- **Exercise description**: Go through the data below. List every line that holds the word "input".

Stored data entries
========================================
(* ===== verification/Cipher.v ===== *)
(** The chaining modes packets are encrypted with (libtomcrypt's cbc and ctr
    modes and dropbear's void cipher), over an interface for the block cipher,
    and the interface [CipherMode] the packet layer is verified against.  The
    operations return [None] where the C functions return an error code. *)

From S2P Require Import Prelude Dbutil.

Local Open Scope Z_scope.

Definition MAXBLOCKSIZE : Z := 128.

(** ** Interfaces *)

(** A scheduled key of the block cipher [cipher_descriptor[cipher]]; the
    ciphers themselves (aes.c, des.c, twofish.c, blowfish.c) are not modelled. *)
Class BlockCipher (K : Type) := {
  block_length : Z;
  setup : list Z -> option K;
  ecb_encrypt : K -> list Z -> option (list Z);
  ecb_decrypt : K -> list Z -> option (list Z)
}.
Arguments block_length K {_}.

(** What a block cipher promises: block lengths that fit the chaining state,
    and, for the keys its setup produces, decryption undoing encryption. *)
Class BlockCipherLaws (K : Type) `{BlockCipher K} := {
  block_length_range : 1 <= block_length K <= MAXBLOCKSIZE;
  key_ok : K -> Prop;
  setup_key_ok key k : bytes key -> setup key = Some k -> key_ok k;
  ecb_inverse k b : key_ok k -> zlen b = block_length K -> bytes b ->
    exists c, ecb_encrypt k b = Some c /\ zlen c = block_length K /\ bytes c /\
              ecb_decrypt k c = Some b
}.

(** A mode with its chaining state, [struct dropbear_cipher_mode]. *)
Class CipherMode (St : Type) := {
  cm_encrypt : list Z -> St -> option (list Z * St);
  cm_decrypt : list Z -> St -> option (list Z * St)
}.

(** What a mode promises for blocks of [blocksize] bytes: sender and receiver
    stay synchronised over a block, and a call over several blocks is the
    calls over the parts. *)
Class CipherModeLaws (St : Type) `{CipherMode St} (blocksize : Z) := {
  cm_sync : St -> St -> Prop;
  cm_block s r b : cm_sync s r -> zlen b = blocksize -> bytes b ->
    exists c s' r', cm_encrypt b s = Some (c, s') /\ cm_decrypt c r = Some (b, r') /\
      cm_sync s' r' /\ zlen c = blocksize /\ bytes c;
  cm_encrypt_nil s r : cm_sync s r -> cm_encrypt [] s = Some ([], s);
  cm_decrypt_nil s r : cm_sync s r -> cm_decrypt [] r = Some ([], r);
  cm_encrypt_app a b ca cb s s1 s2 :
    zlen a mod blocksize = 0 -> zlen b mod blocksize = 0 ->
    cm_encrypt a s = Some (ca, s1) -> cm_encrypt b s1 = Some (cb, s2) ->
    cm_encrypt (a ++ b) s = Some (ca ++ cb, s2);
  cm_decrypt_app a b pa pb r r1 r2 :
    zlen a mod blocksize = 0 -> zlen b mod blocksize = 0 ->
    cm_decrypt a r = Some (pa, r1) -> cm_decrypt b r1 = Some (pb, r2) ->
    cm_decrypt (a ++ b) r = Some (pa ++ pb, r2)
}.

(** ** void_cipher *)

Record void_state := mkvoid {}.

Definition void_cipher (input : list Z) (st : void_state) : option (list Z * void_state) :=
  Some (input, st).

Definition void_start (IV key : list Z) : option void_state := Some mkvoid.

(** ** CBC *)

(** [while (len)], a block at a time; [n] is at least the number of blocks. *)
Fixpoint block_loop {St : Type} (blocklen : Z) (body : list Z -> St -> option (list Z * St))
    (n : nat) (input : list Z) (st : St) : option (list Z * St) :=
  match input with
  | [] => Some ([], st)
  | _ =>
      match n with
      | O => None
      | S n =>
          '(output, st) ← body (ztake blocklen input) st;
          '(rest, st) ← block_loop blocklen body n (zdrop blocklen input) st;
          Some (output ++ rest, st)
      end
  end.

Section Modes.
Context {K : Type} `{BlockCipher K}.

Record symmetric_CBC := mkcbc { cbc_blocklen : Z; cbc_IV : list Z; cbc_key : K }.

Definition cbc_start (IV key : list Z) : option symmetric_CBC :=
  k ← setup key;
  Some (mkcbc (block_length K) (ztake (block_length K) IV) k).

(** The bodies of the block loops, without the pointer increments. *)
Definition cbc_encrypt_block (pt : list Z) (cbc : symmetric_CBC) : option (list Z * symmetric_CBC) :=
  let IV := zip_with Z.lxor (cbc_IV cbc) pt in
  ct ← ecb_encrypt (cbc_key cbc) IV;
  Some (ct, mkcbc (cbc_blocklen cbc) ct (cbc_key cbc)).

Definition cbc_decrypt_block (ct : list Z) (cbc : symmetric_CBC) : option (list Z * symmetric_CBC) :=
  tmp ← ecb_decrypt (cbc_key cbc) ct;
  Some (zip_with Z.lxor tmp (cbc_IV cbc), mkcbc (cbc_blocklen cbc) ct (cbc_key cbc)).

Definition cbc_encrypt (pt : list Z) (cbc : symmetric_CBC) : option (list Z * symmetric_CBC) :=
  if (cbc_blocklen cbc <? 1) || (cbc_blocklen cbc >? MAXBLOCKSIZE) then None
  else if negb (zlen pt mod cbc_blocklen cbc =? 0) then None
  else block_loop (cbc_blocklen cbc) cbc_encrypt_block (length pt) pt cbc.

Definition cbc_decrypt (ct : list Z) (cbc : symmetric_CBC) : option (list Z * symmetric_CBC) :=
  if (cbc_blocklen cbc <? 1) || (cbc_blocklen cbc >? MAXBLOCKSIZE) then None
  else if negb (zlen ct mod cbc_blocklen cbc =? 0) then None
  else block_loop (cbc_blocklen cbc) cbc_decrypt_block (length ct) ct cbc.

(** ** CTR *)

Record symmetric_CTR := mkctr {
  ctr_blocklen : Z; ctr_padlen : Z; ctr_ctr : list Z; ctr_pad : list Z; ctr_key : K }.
========================================
- **Answer to this task**:
Definition void_cipher (input : list Z) (st : void_state) : option (list Z * void_state) :=
  Some (input, st).
    (n : nat) (input : list Z) (st : St) : option (list Z * St) :=
  match input with
          '(output, st) ← body (ztake blocklen input) st;
          '(rest, st) ← block_loop blocklen body n (zdrop blocklen input) st;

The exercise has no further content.